Soudain, alors qu’ils se trouvent au cœur du bois, un terrible voile noir couvre le soleil. En un instant, le jour se change en nuit. Un immense nuage sombre enveloppe le roi et le sépare de ses cavaliers qui s’enfuient terrifiés. Le roi reste seul, prisonnier de cette brume obscure, épaisse et collante qui ne laisse pas filtrer la moindre lumière. Il ne peut même pas discerner ses propres mains.
Aucun son ne parvient jusqu’à lui, si ce n’est celui de son propre souffle, qui s’accélère sous l’effet de la peur. Il a beau agiter les mains devant lui, avancer à l’aveugle, il ne peut sortir de cette noirceur, ni en dissiper les voiles.
Un à un, il appelle à l’aide tous ses faux-dieux, ceux de ses pères et de ses grands-pères, ces idoles sans vie devant qui toute sa vie il s’est prosterné. Mais ses appels à l’aide ne rencontrent qu’un terrible silence.
Dans cette affreuse solitude, le roi voudrait crier, appeler, supplier. Mais vers qui ? Soudain, au milieu de l’obscurité, un semblant de lumière se fait dans son cœur. Le Dieu de Nino, « lumière de lumière, vrai Dieu de vrai Dieu » ne pourrait-Il, Lui, dissiper ces ténèbres ?

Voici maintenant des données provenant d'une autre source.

(** Lines 792-810.  A query takes a character of the input at least. *)
Fixpoint session (fuel : nat) (quiet : bool) (exchanges : nat -> exchange) (counter : nat)
    (msg : Message) (input buf : list Z) : M (list client_event) unit :=
  '(parsed, input) ← lift (parse msg input);
  match parsed with
  | None => mret tt
  | Some msg =>
      match fuel with
      | O => lift NoFuel
      | S fuel =>
          '(msg, buf) ← oneQuery quiet (exchanges counter) counter msg buf;
          session fuel quiet exchanges (S counter) msg input buf
      end
  end.

(** main(): its output and exit status.  [buf] is the uninitialised buffer. *)
Definition clientMain (args : list (list Z)) (stdin : list Z) (a : connect_answers)
    (exchanges : nat -> exchange) (buf : list Z) : list client_event * outcome Z :=
  match clientArgs args no_options with
  | Quit code => ([], Val code)
  | Run o =>
      match ip o, port o with
      | Some ip, Some port =>
          let input := if bool_decide (queryString o = []) then stdin else queryString o in
          match connectToNha a ip port with
          | Val sockfd =>
              match session (S (length input)) (quiet o) exchanges 0 (mkMessage [] None None None)
                      input buf [] with
              | (Val _, out) => (out, Val 0)
              | (Ret _, out) => (out ++ (disconnectFromNha sockfd).1, Val 1)
              | (Undef, out) => (out, Undef)
              | (NoFuel, out) => (out, NoFuel)
              end
          | Ret _ => ((disconnectFromNha (-1)).1, Val 1)
          | Undef => ([], Undef)
          | NoFuel => ([], NoFuel)
          end
      | _, _ => ([], Val 1)
      end
  end.
End Session.

(** ** A dialogue *)

(** A query, the records and the checksum of the response to it, and the pieces
    in which the response arrives behind its size field. *)
Record dialogue := mkDialogue {
  d_query : list tlv;
  d_records : list tlv;
  d_sum : list Z;
  d_pieces : list (list Z);
}.
(** * Translation of ent tables into atlas tables (dialect/sql/schema/atlas.go)

    A shallow embedding of [aTables], [aColumns], [aIndexes] and of the MySQL
    implementation of the [atBuilder] interface, with the properties of the
    schema-migration specification that concern them.

    Conventions of the embedding.
    - Go strings are [string] (sequences of bytes); [int64] values are [Z]
      (the code only compares and copies them, it never does arithmetic
      that could wrap).
    - A Go function returning [(T, error)] or [error] returns a [result].
    - The objects built by the translation are shared through pointers in
      the Go code (an index part points to its column, a foreign key to its
      tables and columns).  A pointer into the translated set is a position:
      a [*schema.Table] is the position of the table in [tables2], a
      [*schema.Column] is the position of the column in [Columns] of the
      table that owns it.  Both lists only grow by appending, so a position
      keeps denoting the same object.  The back references atlas keeps
      beside them (the indexes and foreign keys of a column, the table of an
      index) repeat the forward ones and are not represented.
    - Functions of the repository or of its dependencies whose source is not
      part of atlas.go ([mysql.ParseType], [compareVersions], [mariadb],
      [defaultSize], [scanTypeOr], [supportDefault], [indexParts],
      [pkRange]) are variables of the section that uses them. *)

From Stdlib Require Import ZArith Ascii String Bool Lia Sorted.
From stdpp Require Import base option list gmap strings.
(** * Pupil recording tools: timestamp indices, frame correlation and the
      recording-format migration of [from_pupil/player_methods.py]

    A shallow embedding of the Python module and the properties of its
    natural-language specification.

    Conventions of the embedding:
    - timestamps, binary64 numbers in the recordings, are taken as exact
      numbers: [Z], and [Q] where the source halves a sum or steps through
      a range.  A rounded half sum or difference can differ from the exact
      one in its last digit, so the statements use the order of the
      timestamps and of these values only, which rounding keeps, and none
      rests on the value of a half sum or on which of two distances is the
      smaller;
    - a Python exception is a value of [exn]; a call that may raise returns
      [result];
    - numpy's [argsort] is a parameter with its contract (the order among
      equal keys is not fixed by numpy's default sort); numpy's
      [searchsorted] is the binary search it documents, written out, so that
      it also has a meaning on an array that is not sorted;
    - the recording directory is the metadata file(s) plus the remaining
      files; what the migration steps do to the remaining files (through
      [file_methods], [numpy], directory listings) is a parameter;
    - a name the module uses and binds nowhere ([read_rec_version],
      [VersionFormat], [av]: their imports are commented out) raises
      [NameError] where it is evaluated. *)

From stdpp Require Import gmap strings list sorting.
From Stdlib Require Import ZArith QArith Ascii.

Local Open Scope Z_scope.

(** ** Exceptions and results *)

Inductive exn : Type :=
  | ValueError
  | IndexError
  | KeyError
  | AttributeError
  | FileNotFoundError
  | AssertionError
  | AVError (errno : Z)
  | OtherError (name : string).

Inductive result (A : Type) : Type :=
  | Ok (a : A)
  | Raise (e : exn).
Arguments Ok {A} a.
Arguments Raise {A} e.

#[export] Instance result_ret : MRet result := λ A a, Ok a.
#[export] Instance result_bind : MBind result := λ A B f m,
  match m with
  | Ok a => f a
  | Raise e => Raise e
  end.

(** ** Python and numpy primitives *)

(** [l[start:stop]] for non-negative bounds: bounds past the end are clamped,
    and the slice is empty when [stop <= start]. *)
Definition slice {A} (l : list A) (start stop : nat) : list A :=
  take (stop - start) (drop start l).

(** [list.insert(i, x)] for a non-negative [i]: past the end it appends. *)
Definition list_insert_at {A} (i : nat) (x : A) (l : list A) : list A :=
  take i l ++ x :: drop i l.

(** [arr[idc]] and [lst[i]]: indexing raises [IndexError] out of range. *)
Definition getitem {A} (l : list A) (i : nat) : result A :=
  match l !! i with
  | Some x => Ok x
  | None => Raise IndexError
  end.

Fixpoint take_idc {A} (arr : list A) (idc : list nat) : result (list A) :=
  match idc with
  | [] => Ok []
  | i :: idc' =>
      x ← getitem arr i;
      xs ← take_idc arr idc';
      Ok (x :: xs)
  end.

(** The stable sort of Python's [list.sort(key=...)]: insertion of each
    element, from the right, in front of the first element whose key is not
    smaller.  A stable sort is determined by its input, so this is the list
    Python produces. *)
Section sort_by.
Context {A : Type} (key : A → Z).

Fixpoint insert_by (x : A) (l : list A) : list A :=
  match l with
  | [] => [x]
  | y :: l' => if bool_decide (key x ≤ key y) then x :: y :: l'
               else y :: insert_by x l'
  end.

Definition sort_by (l : list A) : list A := foldr insert_by [] l.
End sort_by.

(** [np.searchsorted(arr, key)] with the default [side='left']: numpy's
    binary search.  [fuel] bounds the number of halvings; the width
    [max_idx - min_idx] shrinks at each one, so [length arr] is enough. *)
Fixpoint binsearch_left (fuel : nat) (arr : list Z) (key : Z)
    (min_idx max_idx : nat) : nat :=
  match fuel with
  | O => min_idx
  | S fuel' =>
      if bool_decide (min_idx < max_idx)%nat then
        let mid_idx := (min_idx + (max_idx - min_idx) / 2)%nat in
        match arr !! mid_idx with
        | Some mid_val =>
            if bool_decide (mid_val < key)
            then binsearch_left fuel' arr key (mid_idx + 1)%nat max_idx
            else binsearch_left fuel' arr key min_idx mid_idx
        | None => min_idx
        end
      else min_idx
  end.

Definition searchsorted (arr : list Z) (key : Z) : nat :=
  binsearch_left (length arr) arr key 0 (length arr).

(** "[r] is the first index of [arr] whose element is [≥ key]" (the length
    of [arr] when there is none). *)
Definition first_index_ge (arr : list Z) (key : Z) (r : nat) : Prop :=
  (r ≤ length arr)%nat ∧
  (∀ i x, arr !! i = Some x → (i < r)%nat → x < key) ∧
  (∀ x, arr !! r = Some x → key ≤ x).

(** ** [Bisector], [Mutable_Bisector], [Affiliator] *)

Section Bisector.
Context {A : Type}.

(** [np.argsort]: some permutation of the indices that sorts the keys. *)
Variable argsort : list Z → list nat.

Record Bisector : Type := mkBisector {
  data : list A;
  data_ts : list Z;
  sorted_idc : list nat;
}.

(** [Bisector.__init__] *)
Definition Bisector_init (data0 : list A) (data_ts0 : list Z)
    : result Bisector :=
  if bool_decide (length data0 ≠ length data_ts0) then Raise ValueError
  else match data0 with
  | [] => Ok (mkBisector [] [] [])
  | _ :: _ =>
      let idc := argsort data_ts0 in
      ts ← take_idc data_ts0 idc;
      d ← take_idc data0 idc;
      Ok (mkBisector d ts idc)
  end.

(** [Bisector.by_ts]: the [IndexError] of either subscript becomes
    [ValueError]. *)
Definition by_ts (self : Bisector) (ts : Z) : result A :=
  let found_index := searchsorted (data_ts self) ts in
  match (found_data ← getitem (data self) found_index;
         found_ts ← getitem (data_ts self) found_index;
         Ok (found_data, found_ts)) with
  | Ok (found_data, found_ts) =>
      if bool_decide (found_ts = ts) then Ok found_data
      else Raise ValueError
  | Raise IndexError => Raise ValueError
  | Raise e => Raise e
  end.
(** * Insurance charge predictor (streamlit_insurance_app.py)

    A shallow embedding of the Streamlit script: the one-hot encoder that
    builds [input_df], the prediction button, the cached model loader
    ([@st.cache_resource load_model]), the analytics page with its bare
    [try/except], the Home page's optional animation, the Upload page, and
    one rerun of the whole script as a state/exception
    computation over the process world (files, resource cache, read log,
    rendered elements). *)

From Stdlib Require Import String List ZArith QArith_base Bool Lia.
Import ListNotations.
Open Scope string_scope.
Open Scope list_scope.

(** ** Data frames built by the Predict page *)

Section Encoder.

(** [st.number_input] values: the encoder only copies them. *)
Context {Num : Type}.

(** A cell of a single-row [pd.DataFrame]: a number from a widget or a
    Python int built by [1 if ... else 0]. *)
Inductive Cell :=
| CNum (n : Num)
| CInt (z : Z).

(** A data frame as its ordered columns (dict insertion order). *)
Definition DataFrame := list (string * list Cell).

(** [1 if b else 0] *)
Definition py_flag (b : bool) : Z := if b then 1%Z else 0%Z.

(** The dict passed to [pd.DataFrame] at lines 106-115. *)
Definition input_df (age bmi children : Num) (smoker sex region : string)
  : DataFrame :=
  [ ("age", [CNum age]);
    ("bmi", [CNum bmi]);
    ("children", [CNum children]);
    ("smoker", [CInt (py_flag (String.eqb smoker "yes"))]);
    ("sex_male", [CInt (py_flag (String.eqb sex "male"))]);
    ("region_northwest", [CInt (py_flag (String.eqb region "northwest"))]);
    ("region_southeast", [CInt (py_flag (String.eqb region "southeast"))]);
    ("region_southwest", [CInt (py_flag (String.eqb region "southwest"))]) ].

(** [df[k]]: the first column named [k]. *)
Fixpoint df_column (df : DataFrame) (k : string) : option (list Cell) :=
  match df with
  | [] => None
  | (k', col) :: rest => if String.eqb k k' then Some col else df_column rest k
  end.

Definition df_columns (df : DataFrame) : list string := map fst df.
(** ** The affordable-price action of [run_mortgage_calculator_app]

    What the action prints, from the values the prompts were parsed to:
    the desired payment, the deposit ([None] when the answer was left
    blank), the rate in percent and the term.  A number formatted into a
    line is kept as the number. *)
Inductive printed (T : Type) : Type :=
| Text (s : string)
| Money (label : string) (x : T)
| Percent (label : string) (x : T)
| Years (label : string) (n : Z)
| Failed (s : string)
| Unexpected (e : exn).
Arguments Text {T} s.
Arguments Money {T} label x.
Arguments Percent {T} label x.
Arguments Years {T} label n.
Arguments Failed {T} s.
Arguments Unexpected {T} e.

Definition newline : string := String (ascii_of_nat 10) "".
Definition rule : string := "-----------------------------------".
Definition ltv_warning : string :=
  "You may not be granted a mortgage as your LTV ratio is more than 90%".
Definition deposit_percentage_label : string := "Deposit Percentage:      ".

Section App.
Context {T : Type} {num : PyNum T}.
Local Open Scope py_scope.

Definition affordable_price_action
    (monthly_payment : T) (deposit : option T) (rate_percent : T)
    (term_years : Z) : list (printed T) :=
  let deposit_amount :=
    match deposit with Some d => d | None => lit 0 end in
  let body :=
    annual_rate <- rate_percent / lit 100 ;;
    principal_amount <-
      calculate_loan_amount monthly_payment annual_rate term_years ;;
    match principal_amount with
    | Amount principal_amount =>
        share <- deposit_amount / (principal_amount + deposit_amount) ;;
        let deposit_percentage := share * lit 100 in
        Value
          ([ Text (newline ++ "--- Calculation Result ---");
             Money "Desired Monthly Payment: " monthly_payment;
             Percent "Annual Interest Rate:    " (annual_rate * lit 100);
             Years "Loan Term:               " term_years;
             Money "Deposit Amount:          " deposit_amount;
             Percent deposit_percentage_label deposit_percentage;
             Text rule ]
           ++ (if deposit_percentage <? lit 10
               then [ Text ltv_warning; Text rule ] else [])
           ++ [ Money "Estimated House Price Could Afford (inc deposit): "
                  (principal_amount + deposit_amount);
                Money "Consisting of Deposit: " deposit_amount;
                Money "Total House Price (affordable): " principal_amount;
                Text (rule ++ newline) ])
    | ErrorText message => Value [ Failed message ]
    end in
  match body with
  | Value lines => lines
  | Raise e => [ Unexpected e ]
  end.
End App.

(** ** The menu loop of [display_menu_and_get_selection]

    [readchar.readkey] delivers a key as a string; the five named keys are
    constants of the [readchar] package. *)
Inductive menu_state : Type :=
| Showing (selected_index : Z)
| Returned (choice : Z)
| Crashed (e : exn).

(** Python's [%] on [int]. *)
Definition int_mod (a n : Z) : result Z :=
  if (n =? 0)%Z then Raise ZeroDivisionError else Value (a mod n)%Z.

Section Menu.
Variables UP DOWN ENTER ESC CTRL_C : string.
Local Open Scope string_scope.

(** One pass of the [match key] statement. *)
Definition on_key (num_options selected_index : Z) (key : string)
  : menu_state :=
  if key =? UP then
    match int_mod (selected_index - 1) num_options with
    | Value i => Showing i
    | Raise e => Crashed e
    end
  else if key =? DOWN then
    match int_mod (selected_index + 1) num_options with
    | Value i => Showing i
    | Raise e => Crashed e
    end
  else if (key =? ENTER) || (key =? " ") then Returned selected_index
  else if (key =? ESC) || (key =? CTRL_C) then Returned (-1)
  else Showing selected_index.

(** The [while True] loop over the keys pressed so far. *)
Fixpoint menu_loop (num_options selected_index : Z) (keys : list string)
  : menu_state :=
  match keys with
  | [] => Showing selected_index
  | key :: rest =>
      match on_key num_options selected_index key with
      | Showing i => menu_loop num_options i rest
      | stopped => stopped
      end
  end.

Definition display_menu_and_get_selection
    (options : list string) (keys : list string) : menu_state :=
  let selected_index := 0%Z in
  let num_options := Z.of_nat (List.length options) in
  menu_loop num_options selected_index keys.

(** The named keys are told apart by the [match] as written only when
    no later pattern equals an earlier one. *)
Definition keys_distinct : bool :=
  negb (UP =? DOWN)
  && negb (ENTER =? UP) && negb (ENTER =? DOWN)
  && negb (" " =? UP) && negb (" " =? DOWN)
  && negb (ESC =? UP) && negb (ESC =? DOWN)
  && negb (ESC =? ENTER) && negb (ESC =? " ")
  && negb (CTRL_C =? UP) && negb (CTRL_C =? DOWN)
  && negb (CTRL_C =? ENTER) && negb (CTRL_C =? " ").

Definition other_key (key : string) : bool :=
  negb (key =? UP) && negb (key =? DOWN) && negb (key =? ENTER)
  && negb (key =? " ") && negb (key =? ESC) && negb (key =? CTRL_C).
End Menu.

(** A concrete key table: the strings a POSIX terminal sends for the
    named keys (escape sequences for the arrows, line feed, escape and
    end-of-text). *)
Module PosixKeys.
Definition esc : ascii := ascii_of_nat 27.
Definition UP : string := String esc "[A".
Definition DOWN : string := String esc "[B".
Definition ENTER : string := String (ascii_of_nat 10) "".
Definition ESC : string := String esc "".
Definition CTRL_C : string := String (ascii_of_nat 3) "".
End PosixKeys.

Definition menu_options : list string :=
  [ "Calculate Monthly Mortgage Payment (M)";
    "Calculate Affordable House Price (P)";
    "Exit" ]%string.

(** ** Names used in the statements *)

(** The four error texts of the finance functions. *)
Definition principal_invalid : string :=
  "Error: Principal must be a positive number.".
Definition payment_invalid : string :=
  "Error: Monthly payment must be a positive number.".
Definition rate_invalid : string :=
  "Error: Annual interest rate cannot be negative.".
Definition term_invalid : string :=
  "Error: Loan term in years must be a positive integer.".

(** The monthly rate [i] and the growth factor [(1 + i) ^ n] in exact
    arithmetic. *)
Definition monthly_rate (annual_rate : Q) : Q := (annual_rate / 12)%Q.
Definition growth (annual_rate : Q) (term_years : Z) : Q :=
  ((1 + monthly_rate annual_rate) ^ (term_years * 12))%Q.

(** The sum [x + x^2 + ... + x^n]: with [x = 1 / (1 + i)] it is what [n]
    payments of 1 are worth today, and the payment formula is the principal
    divided by it. *)
Fixpoint annuity_factor (x : Q) (n : nat) : Q :=
  match n with
  | O => 0%Q
  | S k => (x * (1 + annuity_factor x k))%Q
  end.

(** The discount factor of one month, [1 / (1 + i)], and the number of
    monthly payments. *)
Definition discount (annual_rate : Q) : Q := (/ (1 + annual_rate / 12))%Q.
Definition payments (term_years : Z) : nat := Z.to_nat (term_years * 12).

(** ** The monthly-payment action of [run_mortgage_calculator_app]

    What the action prints, from the values the prompts were parsed to. *)
Section PaymentAction.
Context {T : Type} {num : PyNum T}.
Local Open Scope py_scope.

Definition monthly_payment_action
    (principal rate_percent : T) (term_years : Z) : list (printed T) :=
  let body :=
    annual_rate <- rate_percent / lit 100 ;;
    monthly_payment <-
      calculate_mortgage_payment principal annual_rate term_years ;;
    match monthly_payment with
    | Amount monthly_payment =>
        Value
          [ Text (newline ++ "--- Calculation Result ---");
            Money "Loan Amount:             " principal;
            Percent "Annual Interest Rate:    " (annual_rate * lit 100);
            Years "Loan Term:               " term_years;
            Text rule;
            Money "Estimated Monthly Payment: " monthly_payment;
            Text (rule ++ newline) ]
    | ErrorText message => Value [ Failed message ]
    end in
  match body with
  | Value lines => lines
  | Raise e => [ Unexpected e ]
  end.
End PaymentAction.

(** The text a [Failed] line shows: the f-string around the returned
    message. *)
Definition failed_line (message : string) : string :=
  (newline ++ "Error: " ++ message ++ newline)%string.

(** ** The choice of action in [run_mortgage_calculator_app] *)

(** [str.lower] on ASCII text. *)
Definition lower_ascii (c : ascii) : ascii :=
  let n := nat_of_ascii c in
  if (65 <=? n)%nat && (n <=? 90)%nat then ascii_of_nat (n + 32) else c.

Fixpoint lower (s : string) : string :=
  match s with
  | EmptyString => EmptyString
  | String c rest => String (lower_ascii c) (lower rest)
  end.

(** Python's [l[i]]: negative indices count from the end, [None] stands
    for [IndexError]. *)
Definition list_index {A : Type} (l : list A) (i : Z) : option A :=
  let n := Z.of_nat (List.length l) in
  if (0 <=? i)%Z then nth_error l (Z.to_nat i)
  else if (- n <=? i)%Z then nth_error l (Z.to_nat (n + i))
  else None.

Inductive branch : Type :=
| ExitApp
| PaymentBranch
| AffordableBranch
| InvalidSelection.

(** The [if]/[elif] chain on the menu's result; [None] stands for the
    [IndexError] of [menu_options[selected_choice_index]]. *)
Definition choose_branch (options : list string)
    (selected_choice_index : Z) : option branch :=
  if (selected_choice_index =? -1)%Z then Some ExitApp
  else
    match list_index options selected_choice_index with
    | None => None
    | Some text =>
        if (lower text =? "exit")%string then Some ExitApp
        else if (selected_choice_index =? 0)%Z then Some PaymentBranch
        else if (selected_choice_index =? 1)%Z then Some AffordableBranch
        else Some InvalidSelection
    end.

Alors, du fond du cœur du Roi, du plus profond de son être, monte un cri, une supplication :
Dieu de Nino, Seigneur Jésus Christ, illumine mes ténèbres !
Et à l’instant même, la lumière fut.
Sans perdre un instant, le roi se précipita chez Nino. Le visage baigné de larmes, il s’agenouilla devant elle en rendant grâce pour sa délivrance :
Nino, toi la captive, tu nous délivres de la captivité et de l’erreur des faux dieux, bénie sois ta venue parmi nous.2
En confessant sa foi dans la Sainte Trinité, le Roi demanda le baptême, pour lui, son épouse, et son peuple.
Sur les conseils de Sainte Nino, Mirian fit envoyer des émissaires* vers le grand Empereur Constantin, pour le prier de lui envoyer rapidement des prêtres et des catéchètes pour célébrer les baptêmes et répandre en Ibérie la lumière du Christ.
Comme Sainte-Marie Madeleine, Sainte Nino est dite « égale aux Apôtres » car en prêchant l’Évangile, par sa vie et par ses œuvres, elle a conduit tout un peuple dans la lumière du Christ.
Lorsque tout semble obscur, et qu’il semble n’y avoir plus de solution, lorsqu’on ne sait plus quelle décision prendre, ou quel chemin emprunter, rappelons-nous du Roi Mirian et comme lui, demandons au Christ de nous éclairer : « Seigneur, tu vois que mon âme est dans le trouble et que je crains de me tromper, éclaire-moi Seigneur »! 3
Par sa sainte vie et sa foi ardente en Jésus Christ, Sainte Nino est appelée « égale aux Apôtres et illuminatrice de la Géorgie ». Elle est fêtée le 14 janvier.
(Tropaire en l’honneur de Sainte Nino.)
Élise Nicolaou
Inspiré de : « Le Synaxaire – Vie des Saints de l’Église Orthodoxe »,
par le Hiéromoine Macaire de Simonos Pétra,
T.3, Janvier-février, Éditions Indiktos.
Et du documentaire sur la vie de Sainte Nino par Trisagionfilms :
https://www.trisagionfilms.com/saints2/nina
Mots Nouveaux et découvertes
*Cappadoce : région située en Turquie.
*Sarment : Jeune branche qui a poussé dans l’année, partant du pied de vigne et portant les raisins.
*Émissaire : personne chargée d’une mission spéciale, qui est envoyée au-dehors, par exemple, pour porter des messages.